WHAT TO PRODUCE
Copy exactly the lines of the data below that run from the line holding "intros [installed [e|]]" through the line holding "touches_mono; [|apply take_back_touches].", both ends included.

--- SOURCE DATA Enclosed Below ---

Lemma batch_holds_reads deployment t l : reads_only (batch_holds deployment t l).
Proof.
  apply reads_only_for. intros x _. apply reads_only_bind; [apply GetHold_reads|].
  intros [h|e]; [by destruct (ActiveAt _ _)|by destruct (hg_is_not_found e)].
Qed.

Lemma wpt_err2 {A X E} (p : prog string A) (f : A -> X * option E) (Q : X * option E -> list store -> Prop) s tr :
  touches KB p -> (forall a tr', Q (f a) tr') -> WB (pbind p (fun a => Ret (f a))) Q (s :: tr).
Proof. intros Hp HQ. apply wpt_bind. eapply wpt_mono; [|by apply (wpt_any KB K' D)]. intros a tr' _. by intros tr2 _. Qed.

Lemma SoftDeleteBatch_verified s : s !! TombstonePath dep id = None ->
  WB (SoftDeleteBatch caps draw dep ids policy reason) (fun r tr => r.2 = None -> verified M V tr) [s].
Proof.
  intros Hs. unfold SoftDeleteBatch. destruct (validateStorageID dep) as [e|]; [by intros tr' _|].
  assert (forall X (a b : X), match ids with [] => a | _ :: _ => b end = b) as Hcons.
  { intros X a b. clear -Hin. destruct ids; [by apply not_elem_of_nil in Hin|done]. }
  rewrite Hcons. clear Hcons.
  destruct (first_some validateStorageID ids) as [e|]; [by intros tr' _|].
  assert (id <> "") as Hid.
  { rewrite Forall_forall in Hids. by apply validateStorageID_slash, Hids. }
  assert (forall A (p : prog string A) s tr, reads_only p -> s !! TombstonePath dep id = None ->
    WB p (fun _ tr' => exists s1 tr1, tr' = s1 :: tr1 /\ s1 !! TombstonePath dep id = None) (s :: tr)) as Hread.
  { intros A p s0 tr0 Hp H0. eapply wpt_mono; [|apply (wpt_reads KB K' D (fun s => s !! TombstonePath dep id = None));
      [apply (frame_key KB K' apartB _ (fun x => x = None) batch_key)|exact Hp|exact H0]]. by intros _ tr' [_ H]. }
  assert (forall A (p : prog string A) s tr, reads_only p -> M s -> verified M V (s :: tr) ->
    WB p (fun _ tr' => exists s1 tr1, tr' = s1 :: tr1 /\ M s1 /\ verified M V tr') (s :: tr)) as Hver.
  { intros A p s0 tr0 Hp Hm Hv. eapply wpt_mono; [|apply (wpt_reads KB K' D M); [apply (frame_key KB K' apartB _ is_Some batch_key)|done|done]].
    intros _ tr' [Hsi (s1 & tr1 & -> & H1)]. exists s1, tr1. split_and!; [done|done|by eapply verified_since]. }
  apply wpt_bind. eapply wpt_mono; [|by apply (Hread _ now)]. intros t _ (s1 & tr1 & -> & H1).
  apply wpt_bind. eapply wpt_mono; [|apply Hread; [apply batch_holds_reads|done]].
  intros [u|[x [h|e]]] _ (s2 & tr2 & -> & H2); [|by intros tr' _..].
  apply wpt_bind. eapply wpt_mono; [|apply Hread; [apply loadChainSnapshot_reads|done]].
  intros [cs|e] _ (s3 & tr3 & -> & H3); [|by intros tr' _].
  destruct (firstOrphaningDelete cs _ ids) as [[x y]|]; [by intros tr' _|].
  apply wpt_bind. eapply wpt_mono; [|apply install_each_verified; [done|by intros x ?%not_elem_of_nil|by left]].
  intros [installed [e|]] _ (s4 & tr4 & -> & Hsub & Hm); [by intros tr' _|]. destruct (Hm eq_refl) as [H4 Hinst]. cbn [fst] in Hinst.
  apply wpt_bind. eapply wpt_mono; [|by apply (batch_second_look _ _ installed)].
  assert (forall s tr c, WB (let* e := rollbackOnRecheckError dep installed c in Ret (recheck_answer installed e))
    (fun r tr => r.2 = None -> verified M V tr) (s :: tr)) as Hrb.
  { intros s0 tr0 c. apply wpt_err2; [|by intros []]. eapply touches_mono; [|apply rollbackOnRecheckError_touches].
    intros k (x & Hx & Hk). exists x. split; [by apply Hsub|exact Hk]. }
  assert (forall s tr why, WB (let* e := take_back dep installed why in Ret ([] : list string, Some e))
    (fun r tr => r.2 = None -> verified M V tr) (s :: tr)) as Htb.
  { intros s0 tr0 why. apply wpt_err2; [|done]. eapply touches_mono; [|apply take_back_touches].
    intros k (x & Hx & Hk). exists x. split; [by apply Hsub|exact Hk]. }
  intros [cs2|e] _ [(s5 & tr5 & -> & H5) Hv]; [|apply Hrb].
  destruct (firstOrphaningDelete cs2 _ installed) as [[x y]|] eqn:Hf; [apply Htb|]. specialize (Hv cs2 eq_refl Hf).
  apply wpt_bind. eapply wpt_mono; [|by apply (Hver _ now)]. intros t6 _ (s6 & tr6 & -> & H6 & Hv6).
  apply wpt_bind. eapply wpt_mono; [|apply Hver; [apply batch_holds_reads|done|done]].
  intros [u2|[x [h|e]]] _ (s7 & tr7 & -> & H7 & Hv7); [|apply Htb|apply Hrb].
  intros tr' Hl _. eapply verified_since; [exact Hv7|].
  by apply (later_since _ M _ _ _ _ eq_refl (frame_key KB K' apartB _ is_Some batch_key) H7 Hl).
Qed.
End deletion.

--- End of Enclosed SOURCE DATA ---

RESULT BELOW
  intros [installed [e|]] _ (s4 & tr4 & -> & Hsub & Hm); [by intros tr' _|]. destruct (Hm eq_refl) as [H4 Hinst]. cbn [fst] in Hinst.
  apply wpt_bind. eapply wpt_mono; [|by apply (batch_second_look _ _ installed)].
  assert (forall s tr c, WB (let* e := rollbackOnRecheckError dep installed c in Ret (recheck_answer installed e))
    (fun r tr => r.2 = None -> verified M V tr) (s :: tr)) as Hrb.
  { intros s0 tr0 c. apply wpt_err2; [|by intros []]. eapply touches_mono; [|apply rollbackOnRecheckError_touches].
    intros k (x & Hx & Hk). exists x. split; [by apply Hsub|exact Hk]. }
  assert (forall s tr why, WB (let* e := take_back dep installed why in Ret ([] : list string, Some e))
    (fun r tr => r.2 = None -> verified M V tr) (s :: tr)) as Htb.
  { intros s0 tr0 why. apply wpt_err2; [|done]. eapply touches_mono; [|apply take_back_touches].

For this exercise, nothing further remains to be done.